Rissmiller highlights the 3 avenues in which the government receives funds through taxes. Taxing income, taxing transactions, and taxing wealth; however financial repression relates by,
“Keeping interest rates below inflation is a fancy way of taxing liquid wealth, taxing cash.”
THE RESULT OF LOW INTERST RATES
“You're trying to stimulate the economy by implementing lower interest rates.”
The financial repression process begins at the monetary policy level as a response to some shock In the economy. The goal is to get risk taking up in the economy, and that’s complicated with monetary policy because it is not the best policy when it comes to risk taking,
“It may be the best you can do, it may be an appropriate policy response in a time of stress, but it still has consequences that may not all be desirable.”
When you think about where we are going, what you can do is use whatever works. “You have to force other investors to take more risk.
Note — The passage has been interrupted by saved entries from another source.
(** * Lightbus [BusClient]: lifecycle and dispatch engine

    A shallow embedding of [lightbus/client/bus_client.py].  The client is a
    coordinator: almost everything it does is a call to a collaborator
    (transports, schema, plugin registry, the asyncio loop).  The embedding
    therefore has three layers:

    - the data the client owns ([BusClient], messages, the hook registry);
    - the collaborators, as a record [World] of functions that answer each
      call from the history of calls made so far;
    - the methods of [BusClient], written in a state-and-exception monad [M]
      that threads the client and appends every collaborator call to the
      history.

    Calls to the logger are left out, but for the two lines that carry
    information ([logger.exception] in the handlers, and the notice that
    [run_forever] disables the serving of RPCs).  A coroutine is run from
    start to end; where callers may overlap, the method is cut at its awaits
    (see [lazy_step]).  [while True] takes fuel.

    The file has the model first, then the vocabulary of the properties,
    then the properties with their proofs. *)

From stdpp Require Import base option list strings gmap pretty.

(** ** Python values and exceptions *)

(** The exceptions the client raises, catches or lets through.  The last two
    constructors stand for every other class: [OtherException] for
    subclasses of [Exception], [OtherBaseException] for classes that derive
    from [BaseException] only (KeyboardInterrupt, SystemExit). *)
Inductive exn : Type :=
  | BusAlreadyClosed
  | NoApisToListenOn (msg : string)
  | LightbusTimeout (msg : string)
  | LightbusServerError (msg : string)
  | UnsupportedUse (msg : string)
  | UnknownApi (name : string)
  | TransportIsClosed
  | SuddenDeathException
  | AssertionError (msg : string)
  | ValueError (msg : string)
  | AttributeError (msg : string)
  | CancelledError
  | TimeoutError
  | OtherException (cls msg : string)
  | OtherBaseException (cls msg : string).

#[global] Instance exn_eq_dec : EqDecision exn.
Proof. solve_decision. Defined.

(** [str(e)]. *)
Definition exn_str (e : exn) : string :=
  match e with
  | NoApisToListenOn m | LightbusTimeout m | LightbusServerError m
  | UnsupportedUse m | UnknownApi m | AssertionError m | ValueError m
  | AttributeError m | OtherException _ m | OtherBaseException _ m => m
  | BusAlreadyClosed | TransportIsClosed | SuddenDeathException
  | CancelledError | TimeoutError => ""
  end.

Definition exn_class (e : exn) : string :=
  match e with
  | BusAlreadyClosed => "BusAlreadyClosed"
  | NoApisToListenOn _ => "NoApisToListenOn"
  | LightbusTimeout _ => "LightbusTimeout"
  | LightbusServerError _ => "LightbusServerError"
  | UnsupportedUse _ => "UnsupportedUse"
  | UnknownApi _ => "UnknownApi"
  | TransportIsClosed => "TransportIsClosed"
  | SuddenDeathException => "SuddenDeathException"
  | AssertionError _ => "AssertionError"
  | ValueError _ => "ValueError"
  | AttributeError _ => "AttributeError"
  | CancelledError => "CancelledError"
  | TimeoutError => "TimeoutError"
  | OtherException c _ | OtherBaseException c _ => c
  end.

(** The values that travel in kwargs, options and results. *)
Inductive pyvalue : Type :=
  | VNone
  | VBool (b : bool)
  | VInt (z : Z)
  | VStr (s : string)
  | VExc (e : exn).

#[global] Instance pyvalue_eq_dec : EqDecision pyvalue.
Proof. solve_decision. Defined.

(** [str(v)], as ["{}".format(v)] prints it. *)
Definition py_str (v : pyvalue) : string :=
  match v with
  | VNone => "None"
  | VBool true => "True"
  | VBool false => "False"
  | VInt z => pretty z
  | VStr s => s
  | VExc e => exn_str e
  end.

Definition py_str_opt (o : option string) : string :=
  match o with
  | Some s => s
  | None => "None"
  end.

(** The result of running a piece of Python: a value or a raised exception. *)
Inductive outcome (A : Type) : Type :=
  | Ok (a : A)
  | Raise (e : exn).
Arguments Ok {A} a.
Arguments Raise {A} e.

#[global] Instance outcome_eq_dec `{EqDecision A} : EqDecision (outcome A).
Proof. solve_decision. Defined.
You might bid up asset prices, and of course assets are not equally distributed so that has consequences for income inequality.”
THE SEPTEMBER 17th FOMC MEETING
“It was the biggest fed meeting since 2008 in terms of expectations”
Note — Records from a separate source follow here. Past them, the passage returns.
(** * RingCentral Engage Voice client: a shallow embedding of
    [src/engage-voice.js] and the properties of its token store,
    authentication engine, header injection, error classifier and
    URL resolver.

    The client is a JavaScript class layered over three collaborators that
    are not part of the repository: the HTTP transport (axios), the identity
    platform SDK and the URL library (urijs).  The transport and the SDK are
    taken as oracles (Section variables); the parts of urijs that the client
    calls are modelled in [Module URI]. *)

From Stdlib Require Import String Ascii ZArith List Bool Lia.
From stdpp Require Import base option list gmap strings pretty.

Local Open Scope string_scope.
Local Open Scope list_scope.

(** ** JavaScript values *)

Definition loc := nat.

(** The values that flow through the client: JSON-like data plus
    [undefined].  Objects carry an identity [loc], because [!==] on objects
    compares references, and their own properties as a finite map.  Numbers
    are the integer-valued ones ([JNum]) and [NaN]; fractional numbers and
    arrays are never inspected by the client and are left out. *)
#[warnings="-register-all"]
Inductive jsval : Type :=
| JUndefined
| JNull
| JBool (b : bool)
| JNum (n : Z)
| JNaN
| JStr (s : string)
| JObj (l : loc) (fields : gmap string jsval).

(** [!v] is [negb (truthy v)]. *)
Definition truthy (v : jsval) : bool :=
  match v with
  | JUndefined | JNull | JNaN => false
  | JBool b => b
  | JNum n => negb (n =? 0)%Z
  | JStr s => negb (String.eqb s "")
  | JObj _ _ => true
  end.

Definition nullish (v : jsval) : bool :=
  match v with
  | JUndefined | JNull => true
  | _ => false
  end.

(** [a === b]. *)
Definition strict_eq (a b : jsval) : bool :=
  match a, b with
  | JUndefined, JUndefined => true
  | JNull, JNull => true
  | JBool x, JBool y => Bool.eqb x y
  | JNum x, JNum y => (x =? y)%Z
  | JStr x, JStr y => String.eqb x y
  | JObj x _, JObj y _ => Nat.eqb x y
  | _, _ => false
  end.

(** [a !== b]. *)
Definition strict_neq (a b : jsval) : bool := negb (strict_eq a b).

(** [String(v)], as performed by template literals and by [+] with a string
    operand (plain objects print as [[object Object]]). *)
Definition to_string (v : jsval) : string :=
  match v with
  | JUndefined => "undefined"
  | JNull => "null"
  | JBool true => "true"
  | JBool false => "false"
  | JNum n => pretty n
  | JNaN => "NaN"
  | JStr s => s
  | JObj _ _ => "[object Object]"
  end.

(** [v.k] for a [v] that is neither [undefined] nor [null].  The client only
    reads the names response, status, statusText, data, config, authToken,
    apiToken, accessToken, access_token, refreshToken, username and
    password, none of which a primitive has. *)
Definition prop (v : jsval) (k : string) : jsval :=
  match v with
  | JObj _ fields => default JUndefined (fields !! k)
  | _ => JUndefined
  end.

(** [a || b]. *)
Definition js_or (a b : jsval) : jsval := if truthy a then a else b.

(** The own enumerable properties copied by an object spread [{...v}]:
    those of an object, the indexed characters of a string, nothing for the
    other primitives. *)
Fixpoint string_entries (i : nat) (s : string) : gmap string jsval :=
  match s with
  | EmptyString => ∅
  | String c r => <[pretty i := JStr (String c EmptyString)]> (string_entries (S i) r)
  end.

Definition spread (v : jsval) : gmap string jsval :=
  match v with
  | JObj _ fields => fields
  | JStr s => string_entries 0 s
  | _ => ∅
  end.

(** ** String helpers (String.prototype) *)

Module Str.

(** [s.startsWith(p)]. *)
Fixpoint startsWith (s p : string) {struct p} : bool :=
  match p, s with
  | EmptyString, _ => true
  | String a p', String b s' => Ascii.eqb a b && startsWith s' p'
  | String _ _, EmptyString => false
  end.

Definition is_empty (s : string) : bool :=
  match s with EmptyString => true | _ => false end.

(** [s.split(c)] for a one-character separator. *)
Fixpoint split (c : ascii) (s : string) : list string :=
  match s with
  | EmptyString => [EmptyString]
  | String a r =>
      if Ascii.eqb a c then EmptyString :: split c r
      else match split c r with
           | h :: t => String a h :: t
           | [] => [String a EmptyString]
           end
  end.

(** [l.join(sep)]. *)
Fixpoint join (sep : string) (l : list string) : string :=
  match l with
  | [] => EmptyString
  | x :: r =>
      match r with
      | [] => x
      | _ :: _ => x +:+ sep +:+ join sep r
      end
  end.

(** Cut [s] at the first occurrence of [c]: the text before it and, when
    [c] occurs, the text after it ([indexOf] followed by [substring]). *)
Fixpoint break (c : ascii) (s : string) : string * option string :=
  match s with
  | EmptyString => (EmptyString, None)
  | String a r =>
      if Ascii.eqb a c then (EmptyString, Some r)
      else let '(b, t) := break c r in (String a b, t)
  end.

(** Cut at the last occurrence of [c]. *)
Fixpoint rbreak (c : ascii) (s : string) : option (string * string) :=
  match s with
  | EmptyString => None
  | String a r =>
      match rbreak c r with
      | Some (b, t) => Some (String a b, t)
      | None => if Ascii.eqb a c then Some (EmptyString, r) else None
      end
  end.

Fixpoint drop_while (f : ascii -> bool) (s : string) : string :=
  match s with
  | EmptyString => EmptyString
  | String a r => if f a then drop_while f r else s
  end.

(** Remove the trailing characters that satisfy [f]. *)
Fixpoint rstrip (f : ascii -> bool) (s : string) : string :=
  match s with
  | EmptyString => EmptyString
  | String a r =>
      let r' := rstrip f r in
      if is_empty r' && f a then EmptyString else String a r'
  end.

Fixpoint filter (f : ascii -> bool) (s : string) : string :=
  match s with
  | EmptyString => EmptyString
  | String a r => if f a then String a (filter f r) else filter f r
  end.

Fixpoint map (f : ascii -> ascii) (s : string) : string :=
  match s with
  | EmptyString => EmptyString
  | String a r => String (f a) (map f r)
  end.

Fixpoint forallb (f : ascii -> bool) (s : string) : bool :=
  match s with
  | EmptyString => true
  | String a r => f a && forallb f r
  end.

Fixpoint drop (n : nat) (s : string) : string :=
  match n, s with
  | S n', String _ r => drop n' r
  | _, _ => s
  end.

Fixpoint take (n : nat) (s : string) : string :=
  match n, s with
  | S n', String a r => String a (take n' r)
  | _, _ => EmptyString
  end.

Definition endsWith (s p : string) : bool :=
  (String.length p <=? String.length s)%nat
  && String.eqb (drop (String.length s - String.length p) s) p.

Definition in_range (lo hi : nat) (c : ascii) : bool :=
  let n := nat_of_ascii c in (lo <=? n)%nat && (n <=? hi)%nat.

Definition is_digit (c : ascii) : bool := in_range 48 57 c.
Definition is_upper (c : ascii) : bool := in_range 65 90 c.
Definition is_lower (c : ascii) : bool := in_range 97 122 c.
Definition is_alpha (c : ascii) : bool := is_upper c || is_lower c.
Definition is_alnum (c : ascii) : bool := is_alpha c || is_digit c.

Definition lower (c : ascii) : ascii :=
  if is_upper c then ascii_of_nat (nat_of_ascii c + 32) else c.

Definition upper (c : ascii) : ascii :=
  if is_lower c then ascii_of_nat (nat_of_ascii c - 32) else c.

(** Membership of a character in a set written as a string. *)
Fixpoint mem (c : ascii) (set : string) : bool :=
  match set with
  | EmptyString => false
  | String a r => Ascii.eqb c a || mem c r
  end.

End Str.

(** ** The URL library

    A model of the parts of urijs (1.19) that the client calls: [URI(s)],
    [hostname()], [path()], [segment()], [URI.joinPaths], [normalize()] and
    [toString()].  Strings are sequences of bytes, a non-ASCII character
    being its UTF-8 bytes, and the functions follow the library's parsing
    and building steps.

    The model has a domain.  It does not cover non-ASCII white space,
    percent escapes in the user information, IPv6 hosts (bracketed or
    bare) and internationalised host names, and it returns a value where
    the library throws (a malformed percent escape in a path, an invalid
    port).  The properties of the resolver below are stated for URLs
    inside the domain. *)

Module URI.

Record parts : Type := mkParts {
  protocol : option string;
  username : option string;
  password : option string;
  hostname : option string;
  port : option string;
  urn : bool;
  path : string;
  query : option string;
  fragment : option string
}.

(** [URI('')]: no component is set. *)
Definition empty_parts : parts :=
  mkParts None None None None None false "" None None.

Definition set_path (p : parts) (v : string) : parts :=
  mkParts (protocol p) (username p) (password p) (hostname p) (port p)
          (urn p) v (query p) (fragment p).

(** [x || null] on a string. *)
Definition non_empty (s : string) : option string :=
  if Str.is_empty s then None else Some s.

Definition or_empty (o : option string) : string := default "" o.

Definition is_slash (c : ascii) : bool :=
  Ascii.eqb c "/" || Ascii.eqb c "\".

Definition is_colon (c : ascii) : bool := Ascii.eqb c ":".

(** [leading_whitespace_expression]: the control characters and the
    space. *)
Definition is_leading_ws (c : ascii) : bool := Str.in_range 0 32 c.

(** [ascii_tab_whitespace]: tab, line feed, carriage return. *)
Definition is_tab_newline (c : ascii) : bool :=
  let n := nat_of_ascii c in
  Nat.eqb n 9 || Nat.eqb n 10 || Nat.eqb n 13.

(** *** Percent encoding *)

Definition hex_digit (n : nat) : ascii :=
  if (n <? 10)%nat then ascii_of_nat (48 + n) else ascii_of_nat (55 + n).

Definition hex_value (c : ascii) : option nat :=
  let n := nat_of_ascii c in
  if Str.is_digit c then Some (n - 48)
  else if Str.in_range 65 70 c then Some (n - 55)
  else if Str.in_range 97 102 c then Some (n - 87)
  else None.

Definition pct (c : ascii) : string :=
  let n := nat_of_ascii c in
  String "%" (String (hex_digit (n / 16)) (String (hex_digit (n mod 16)) "")).

(** The characters [URI.encode] (strict [encodeURIComponent]) keeps. *)
Definition unreserved (c : ascii) : bool :=
  Str.is_alnum c || Str.mem c "-_.~".

(** [URI.encodePathSegment] additionally restores [$&+,;=:@]. *)
Definition path_safe (c : ascii) : bool :=
  unreserved c || Str.mem c "$&+,;=:@".

(** [URI.encodeUrnPathSegment] restores [!$'()*+,;=@]. *)
Definition urn_safe (c : ascii) : bool :=
  unreserved c || Str.mem c "!$'()*+,;=@".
The Fed took the approach that they would like to wait a little more and see some more data. This is not uncommon, if we look back to 2013 to see an example of this, the Fed started talking about the quantitative easing taper in the middle of 2013, and by Sept 2013 the expectation was they were ready to go, but they held back for 3 more months because of the tightening of financial conditions.
“This is a reasonable way to look at what will happen in September of 2015, a tightening of financial conditions plus data that wasn’t equate to have confidence in your forecasts leading the Fed to delay.”
FORECASTING THE US ECONOMY
Considering the global slowdown in world trade and commodity prices, Rissmiller shares some foresight into the potential future of the American economy.
“We are seeing weakness in manufacturing that means another sector will have to pick up the slack. The sectors I will focus on are housing, consumer, and the government.”
“In housing we are seeing some improved signs on household formation. As unemployment is looking more normal we have had more household buying."
“Consumer spending has been growing, we think this can continue because the decrease in energy prices tends to effect consumer spending with a lag and so we are going to continue to see positives to lower energy prices.”
" The government sector has been a drag, there is still one more budget fight coming in the next few weeks and that’s going to be a challenge, but if we get through that we are into the part of the election cycle where government drag turns into a small boost, we are already seeing some rehiring at the state and local level and that is significant as well.”